Nos vienen a decir que los lectores son los que hay y que han de encontrar nuevas estrategias para promocionar su negocio (no olvidemos que el libro es cultura pero también es negocio, no vayamos a caer en el cinismo propio de la casta política, incluso de los descastados convertidos en casta por mor del ministerio).
Al igual que el señor Palomar, los editores dan vueltas alrededor de una conclusión y obvian la más directa, quizá la más certera: invertir en aumentar el número de lectores.
Eso sería promocionar la cultura… y sería negocio a medio plazo (no mucho más). Pero si se tiene prisa por vender (lo cual es muy lícito), entonces sí es cierto que los lectores son los que hay, y no más.
Bien podrían haber comenzado antes… ahora tendrían hollado ese camino. Y si no comienzan a andarlo, dentro de un año estarán en el mismo punto.

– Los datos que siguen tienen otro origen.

(** ** What the split yields *)

Lemma split_entry_elem e san : san ∈ splitSANEntry e -> nospace san /\ san <> "" /\ (uriScheme san = true \/ no_char "," san).
Proof.
  unfold splitSANEntry. rewrite flat_map_elem. intros (f & Hf & Hin). destruct (Fields_elem e f Hf) as [Hsp Hne]. destruct (uriScheme f) eqn:Eu.
  - apply list_elem_of_singleton in Hin as ->. destruct (TrimSuffix_cases f ",") as [(t & -> & ->)|[_ ->]]; [|auto].
    apply uriScheme_snoc in Eu. split_and!; [by apply (nospace_sub "" t ",")|by intros ->|by left].
  - apply elem_of_filter_b in Hin as [Hin Hn]. bd. assert (exists x y, f = x +:+ san +:+ y) as (x & y & ->).
    { rewrite <- (Join_Split f ","). apply list_elem_of_split in Hin as (l1 & l2 & ->). change (String "," "") with ",". destruct l1 as [|a l1], l2 as [|b l2].
      - exists "", "". exact (eq_sym (app_nil_s san)).
      - exists "", ("," +:+ strings.Join (b :: l2) ","). exact (Join_cons san b l2 ",").
      - exists (strings.Join (a :: l1) "," +:+ ","), "". rewrite app_nil_s, Join_app by done. by rewrite app_assoc_s.
      - rewrite Join_app by done. rewrite Join_cons. exists (strings.Join (a :: l1) "," +:+ ","). eexists. by rewrite app_assoc_s. }
    split_and!; [by apply (nospace_sub x san y)|done|]. right. pose proof (Split_no_char (x +:+ san +:+ y) ",") as Hall. rewrite Forall_forall in Hall. auto.
Qed.

Lemma split_atom c : nospace c -> c <> "" -> (forall t, c <> t +:+ ",") -> (uriScheme c = true \/ no_char "," c) -> splitSANEntry c = [c].
Proof.
  intros Hs Hne Hend Hc. unfold splitSANEntry. rewrite Fields_nospace by done. simpl. destruct (uriScheme c) eqn:E; [by rewrite TrimSuffix_id|].
  destruct Hc as [?|Hc]; [done|]. rewrite Split_one by done. simpl. by rewrite bool_decide_eq_false_2.
Qed.

(** ** What the loop returns *)

Lemma normalize_go_ok l : forall out out', normalize_go out l = Ok out' -> exists cs,
  Forall2 (fun san c => exists k, ClassifySAN san = Ok k /\ c = canonical k san) l cs /\
  (NoDup out -> NoDup out') /\ (forall c, c ∈ out' <-> c ∈ out \/ c ∈ cs) /\ exists tl, out' = out ++ tl /\ tl `sublist_of` cs.
Proof.
  induction l as [|san l IH]; intros out out' H; simpl in H.
  - injection H as <-. exists []. split_and!; [constructor|done|set_solver|]. exists []. by rewrite app_nil_r.
  - destruct (ClassifySAN san) as [k|] eqn:Ek; [|done]. simpl in H. apply IH in H as (cs & H2 & Hnd & Hel & tl & -> & Hsub).
    exists (canonical k san :: cs). case_bool_decide as E; split_and!.
    + constructor; eauto.
    + done.
    + intros c. rewrite Hel, elem_of_cons. naive_solver.
    + exists tl. split; [done|by constructor].
    + constructor; eauto.
    + intros Ho. apply Hnd. apply NoDup_app. split_and!; [done| |apply NoDup_singleton]. intros x Hx ->%list_elem_of_singleton. done.
    + intros c. rewrite Hel. set_solver.
    + exists (canonical k san :: tl). split; [by rewrite <- app_assoc|by constructor].
Qed.

Lemma normalize_go_err l : forall out e, normalize_go out l = Err e -> exists l1 san l2, l = l1 ++ san :: l2 /\
  Forall (fun s => is_ok (ClassifySAN s) = true) l1 /\ ClassifySAN san = Err e.
Proof.
  induction l as [|san l IH]; intros out e H; simpl in H; [done|]. destruct (ClassifySAN san) as [k|e'] eqn:Ek; simpl in H.
  - apply IH in H as (l1 & s & l2 & -> & H1 & H2). exists (san :: l1), s, l2. split_and!; [done| |done]. constructor; [by rewrite Ek|done].
  - injection H as ->. exists [], san, l. split_and!; [done|constructor|done].
Qed.

(** What is stored is a fixed point of the loop. *)
Definition stored_form (c : string) : Prop := splitSANEntry c = [c] /\ exists k, ClassifySAN c = Ok k /\ canonical k c = c.

Lemma normalize_go_fixed l : forall out, Forall stored_form l -> NoDup (out ++ l) -> normalize_go out (flat_map splitSANEntry l) = Ok (out ++ l).
Proof.
  induction l as [|c l IH]; intros out Hf Hnd; [by rewrite app_nil_r|]. apply Forall_cons in Hf as [(Hs & k & Hk & Hc) Hf].
  simpl. rewrite Hs. simpl. rewrite Hk. simpl. rewrite Hc. rewrite bool_decide_eq_false_2.
  - rewrite IH; [by rewrite <- app_assoc|done|]. by rewrite <- app_assoc.
  - intros Hin. apply NoDup_app in Hnd as (_ & Hnd & _). apply (Hnd c Hin). by left.
Qed.

(** The entries are classified in order: the result holds the canonical form of
    each, once, in the order of first appearance; the first entry that is none
    of the three kinds is the error, and nothing is returned. *)
Theorem NormalizeSANs_spec l :
  match NormalizeSANs l with
  | Ok out => exists cs, Forall2 (fun san c => exists k, ClassifySAN san = Ok k /\ c = canonical k san) (flat_map splitSANEntry l) cs /\
      NoDup out /\ (forall c, c ∈ out <-> c ∈ cs) /\ out `sublist_of` cs
  | Err e => exists l1 san l2, flat_map splitSANEntry l = l1 ++ san :: l2 /\ Forall (fun s => is_ok (ClassifySAN s) = true) l1 /\ ClassifySAN san = Err e
  end.
Proof.
  unfold NormalizeSANs. destruct (normalize_go [] _) as [out|e] eqn:E; [|by eapply normalize_go_err].
  apply normalize_go_ok in E as (cs & H2 & Hnd & Hel & tl & -> & Hsub). exists cs. split_and!; [done|apply Hnd; constructor| |done].
  intros c. rewrite Hel. set_solver.
Qed.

Tal vez aguarden a que el ministerio haga sus deberes y fomente la lectura… Con un ministro futbolero me vais a dejar que lo ponga en duda (hay en este blog referencias al ministro Uribes y al plan de lectura del gobierno… usad el buscador interno si os apetece).
Dejo al señor Palomar con sus disquisiciones sobre mirar o no mirar el pecho desnudo de la asoleada bañista, y paseando alrededor de la mejor solución, al igual que el gremio de libreros independientes.

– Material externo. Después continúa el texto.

(* ===== verification/Manifest.v ===== *)
(** * The provisioning document

    Models [internal/manifest]: the document's types ([manifest.go]), the one
    substitution form it allows ([GeneratedRefs], [ExpandGenerated]), the order
    apply walks ([order.go]) and [Validate] ([validate.go]), which reports every
    problem at once. A document with no problem is [well_formed], and the other
    way around. The YAML library is a parameter. *)
From S2P Require Import Prelude GoStd Paths Sans.
Local Open Scope string_scope.
Local Open Scope list_scope.
Local Open Scope daffa_scope.

(** ** The document *)

Record SecretRef := { sr_ValueFromEnv : string }.
Record SSHKey := { sk_Name : string; sk_Algo : string }.
Record Registry := { rg_Name : string; rg_URL : string; rg_Username : string; rg_Password : option SecretRef }.
Record GitCredential := { gc_Name : string; gc_Kind : string; gc_Username : string; gc_Token : option SecretRef; gc_SSHKey : string; gc_HostKey : string }.
Record Network := { nw_Cluster : string; nw_Name : string; nw_Driver : string; nw_Attachable : bool }.
Record CA := { ca_Name : string; ca_CommonName : string; ca_Org : string; ca_KeyAlgo : string; ca_Days : Z; ca_OutboundTrust : option bool }.
Record Certificate := { ct_Name : string; ct_Cluster : string; ct_Shared : bool; ct_CA : string; ct_SANs : list string; ct_Usages : list string;
  ct_KeyAlgo : string; ct_ValidityDays : Z; ct_RenewBeforeDays : Z }.
Record Keyring := { kr_Name : string; kr_RotateDays : Z }.
Record DeliveryCert := { dc_Name : string; dc_Default : bool }.
Record CertDelivery := { cd_Cluster : string; cd_Volume : string; cd_Certs : list DeliveryCert; cd_MountPath : string; cd_UID : Z; cd_GID : Z;
  cd_Traefik : bool; cd_RestartTargets : string; cd_BundleCAs : list string }.
Record KeyringDelivery := { kd_Keyring : string; kd_Cluster : string; kd_Volume : string; kd_UID : Z; kd_GID : Z; kd_RestartTargets : string }.
Record GeneratedSecret := { gs_Name : string; gs_Format : string; gs_Length : Z }.
Record GitSource := { gt_URL : string; gt_Ref : string; gt_Path : string; gt_Credential : string }.
Record StackSource := { ss_Git : option GitSource; ss_Compose : string }.
Record EnvVar := { ev_Key : string; ev_Value : string; ev_Secret : bool; ev_ValueFromEnv : string; ev_FromGenerated : string }.
Record Webhook := { wh_Name : string; wh_Cluster : string; wh_Shared : bool; wh_Secret : option SecretRef }.
Record SecretFile := { sf_Name : string; sf_FromGenerated : string; sf_Value : string; sf_ValueFromEnv : string }.
Record Stack := { st_Name : string; st_Cluster : string; st_Engine : string; st_Source : StackSource; st_WatchPaths : list string;
  st_AutoDeploy : bool; st_Webhook : string; st_Env : list EnvVar; st_SecretFiles : list SecretFile }.
Record File := { fl_Path : string; fl_Content : string }.
Record VolumeSourceSpec := { vp_Git : option GitSource; vp_Files : list File }.
Record VolumeSource := { vs_Cluster : string; vs_Volume : string; vs_Source : VolumeSourceSpec; vs_Stack : string; vs_RestartTargets : string;
  vs_UID : Z; vs_GID : Z; vs_AutoSync : bool; vs_Webhook : string }.
Record Manifest := { m_Version : Z; m_Name : string; m_Cluster : string; m_SSHKeys : list SSHKey; m_Registries : list Registry;
  m_GitCredentials : list GitCredential; m_Networks : list Network; m_CAs : list CA; m_Certificates : list Certificate; m_Keyrings : list Keyring;
  m_CertDeliveries : list CertDelivery; m_KeyringDeliveries : list KeyringDelivery; m_GeneratedSecrets : list GeneratedSecret;
  m_Webhooks : list Webhook; m_Stacks : list Stack; m_VolumeSources : list VolumeSource }.

Inductive Kind := KindSSHKey | KindRegistry | KindGitCredential | KindNetwork | KindCA | KindCertificate | KindKeyring | KindCertDelivery
  | KindKeyringDelivery | KindGeneratedSecret | KindWebhook | KindStack | KindVolumeSource.
#[export] Instance Kind_eq_dec : EqDecision Kind.
Proof. solve_decision. Defined.
Definition kind_name (k : Kind) : string :=
  match k with
  | KindSSHKey => "ssh_key" | KindRegistry => "registry" | KindGitCredential => "git_credential" | KindNetwork => "network" | KindCA => "ca"
  | KindCertificate => "certificate" | KindKeyring => "keyring" | KindCertDelivery => "cert_delivery" | KindKeyringDelivery => "keyring_delivery"
  | KindGeneratedSecret => "generated_secret" | KindWebhook => "webhook" | KindStack => "stack" | KindVolumeSource => "volume_source"
  end.
Definition Order : list Kind :=
  [KindSSHKey; KindRegistry; KindGitCredential; KindNetwork; KindCA; KindCertificate; KindKeyring; KindCertDelivery; KindKeyringDelivery;
   KindGeneratedSecret; KindWebhook; KindStack; KindVolumeSource].

(** ** Decoding *)

(** What [Decode] answers: the end of the stream, an error, or a value. *)
Inductive yres (A : Type) := YEOF | YErr | YOk (a : A).
Arguments YEOF {A}. Arguments YErr {A}. Arguments YOk {A} a.

Inductive ParseErr := EmptyDocument | BadYAML | SecondDocument.
Section Decoding.
Context {bytes Dec : Type} (NewDecoder : bytes -> Dec) (decodeManifest : Dec -> yres Manifest * Dec) (decodeAny : Dec -> yres unit).
Definition Parse (doc : bytes) : res ParseErr Manifest :=
  let (r, dec) := decodeManifest (NewDecoder doc) in
  match r with
  | YEOF => Err EmptyDocument
  | YErr => Err BadYAML
  | YOk m => match decodeAny dec with YOk _ => Err SecondDocument | YErr => Err BadYAML | YEOF => Ok m end
  end.
End Decoding.

(** A YAML node: a scalar, or something whose decoding as a map of strings is
    given (the library's answer). *)
Inductive Node := Scalar (value : string) | Other (decoded : option (list (string * string))).
Definition mapget (raw : list (string * string)) (k : string) : string :=
  match List.find (fun p => bool_decide (p.1 = k)) raw with Some p => p.2 | None => "" end.
Definition UnmarshalYAML (node : Node) : res (option string) SecretFile :=
  match node with
  | Scalar v => Ok {| sf_Name := v; sf_FromGenerated := ""; sf_Value := ""; sf_ValueFromEnv := "" |}
  | Other None => Err None
  | Other (Some raw) =>
      match List.find (fun p => negb (bool_decide (p.1 ∈ ["name"; "from_generated"; "value"; "value_from_env"]))) raw with
      | Some p => Err (Some p.1)
      | None => Ok {| sf_Name := mapget raw "name"; sf_FromGenerated := mapget raw "from_generated"; sf_Value := mapget raw "value";
                      sf_ValueFromEnv := mapget raw "value_from_env" |}
      end
  end.

(** ** References to generated secrets *)

Definition ref_open : string := "${generated:".
Definition ref_char (c : ascii) : bool := is_alnum c || bool_decide (c = "_"%char) || bool_decide (c = "-"%char).
Fixpoint span (f : ascii -> bool) (s : string) : string * string :=
  match s with
  | "" => ("", "")
  | String c s' => if f c then let (a, b) := span f s' in (String c a, b) else ("", s)
  end.

(** The expression [generatedRef] at the head of [s]: the name it captures. *)
Definition ref_at (s : string) : option string :=
  if strings.HasPrefix s ref_open then
    match span ref_char (strings.drop (String.length ref_open) s) with
    | (String c n, String d _) => if is_alnum c && bool_decide (d = "}"%char) then Some (String c n) else None
    | _ => None
    end
  else None.

(** The leftmost matches that do not overlap, and the characters between them;
    [skip] counts the bytes of a match still to pass. *)
Fixpoint scan (skip : nat) (s : string) : list (ascii + string) :=
  match s with
  | "" => []
  | String c s' =>
      match skip with
      | S k => scan k s'
      | O => match ref_at s with
             | Some name => inr name :: scan (String.length ref_open + String.length name) s'
             | None => inl c :: scan 0 s'
             end
      end
  end.

Definition GeneratedRefs (s : string) : list string := omap (fun t => match t with inr n => Some n | inl _ => None end) (scan 0 s).

Definition ref_text (name : string) : string := ref_open +:+ name +:+ "}".
Definition expand_step (resolve : string -> option string) (t : ascii + string) (acc : string * bool) : string * bool :=
  match t with
  | inl c => (String c acc.1, acc.2)
  | inr n => match resolve n with Some v => (v +:+ acc.1, acc.2) | None => (ref_text n +:+ acc.1, false) end
  end.
Definition ExpandGenerated (s : string) (resolve : string -> option string) : string * bool :=
  foldr (expand_step resolve) ("", true) (scan 0 s).

(** ** Names *)

Definition starts_alnum (rest : ascii -> bool) (s : string) : bool :=
  match s with "" => false | String c r => is_alnum c && strings.all_chars rest r end.
Definition name_char (c : ascii) : bool := is_alnum c || bool_decide (c = "."%char) || bool_decide (c = "_"%char) || bool_decide (c = "-"%char).
Definition certLikeName (s : string) : bool := starts_alnum name_char s && (String.length s <=? 64)%nat.
Definition dockerName (s : string) : bool := starts_alnum name_char s.
Definition genSecretName (s : string) : bool := starts_alnum ref_char s && (String.length s <=? 64)%nat.
Definition env_char (c : ascii) : bool := is_alnum c || bool_decide (c = "_"%char).
Definition envVarName (s : string) : bool :=
  match s with "" => false | String c r => (is_letter c || bool_decide (c = "_"%char)) && strings.all_chars env_char r end.

(** The loop over the runes, [i > 0] being the second argument. *)
Fixpoint project_chars (later : bool) (s : string) : bool :=
  match s with
  | "" => true
  | String c r =>
      (is_lower c || is_digit c || ((bool_decide (c = "-"%char) || bool_decide (c = "_"%char)) && later)) && project_chars true r
  end.
Definition validProjectName (n : string) : bool :=
  if bool_decide (n = "") || (63 <? String.length n)%nat then false else project_chars false n.

Definition CR : ascii := ascii_of_nat 13.
Definition LF : ascii := ascii_of_nat 10.
Definition validLabel (n : string) : bool :=
  negb (bool_decide (n = "")) && (String.length n <=? 128)%nat && bool_decide (strings.TrimSpace n = n) &&
  negb (strings.has_char (fun c => bool_decide (c = CR) || bool_decide (c = LF)) n).

(** ** Validation: the state the closures of [Validate] share *)

Inductive Why :=
| VersionRequired (got : Z) | NameNotOneLine | BadManifestCluster (c : string) | NoCluster | BadCluster (c : string) | DeclaredTwice
| BadValueFromEnv (field v : string) | InvalidName | URLRequired | SSHKeyOnToken | TokenOnSSH | SSHNeedsKey | BadCredentialKind (k : string)
| CommonNameRequired | NegativeDays | SharedAndCluster | CARequired | SANRequired | BadSAN (e : SANErr) | BadUsage (u : string) | NegativeValidity
| NegativeRotate | BadFormat (f : string) | BadLength | InvalidVolume | EmptyDelivery | CertWithoutName | TwoDefaults | KeyringRequired
| BadEngine (e : string) | BothSources | NoSource | GitNeedsURL | WebhookNeedsGit | BadEnvKey (k : string) | EnvKeyTwice (k : string)
| EnvManySources (k : string) | EnvLiteralSecret (k : string) | EnvImpliesSecret (k : string) | BadEnvSource (k v : string) | SecretFilesNeedSwarm
| BadFileName (f : string) | FileTwice (f : string) | FileManySources (f : string) | BadFileSource (f v : string) | FileLiteralSecret (f : string)
| PathEscapes (p : string) | PathTwice (p : string) | NeverDeclared | NeverReferenced.

Record Problem := Fail { p_kind : option Kind; p_name : string; p_why : Why }.
Record Vst := { errs : list Problem; seen : list string; genDeclared : list string; genReferenced : list string }.

(** A piece of [Validate]: a state transformer. [fail_if c p] is
    [if c { fail(p) }], [cond] an [if] with both branches or a [switch]. *)
Definition V : Type := Vst -> Vst.
Definition skip : V := fun st => st.
Definition seq (a b : V) : V := fun st => b (a st).
Definition cond (c : bool) (a b : V) : V := fun st => if c then a st else b st.
Definition fail (p : Problem) : V :=
  fun st => {| errs := errs st ++ [p]; seen := seen st; genDeclared := genDeclared st; genReferenced := genReferenced st |}.
Definition fail_if (c : bool) (p : Problem) : V := cond c (fail p) skip.
Definition each {A} (l : list A) (f : A -> V) : V := fun st => fold_left (fun st x => f x st) l st.
Notation "a ';;' b" := (seq a b) (at level 100, b at level 200, right associativity) : daffa_scope.

(** A loop with a set of its own, to which the body adds [key x] when there is
    one ([envSeen], [fileSeen], [pathSeen]). *)
Fixpoint each_with {A} (key : A -> option string) (l : list A) (local : list string) (f : list string -> A -> V) : V :=
  match l with
  | [] => skip
  | x :: l => f local x ;; each_with key l (match key x with Some k => local ++ [k] | None => local end) f
  end.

¡Pero anda, leche…! Promover la lectura también beneficia a los grandes sellos. Si este es el motivo de no invertir en ampliar el universo de lectores, harán como el soldado que pidió sacarse los dos ojos para que a su rival le sacaran uno (aunque la historia contada por Quevedo es sensiblemente diferente).
Por si alguno de estos editores se interesara en averiguar de qué hablo, estaba en negociaciones para testear un programa para habituar a la lectura en las edades de instituto (12 a 18), que es donde cabría invertir esfuerzos. Y digo esfuerzos, no dinero. Mi email está en la barra vertical de la derecha.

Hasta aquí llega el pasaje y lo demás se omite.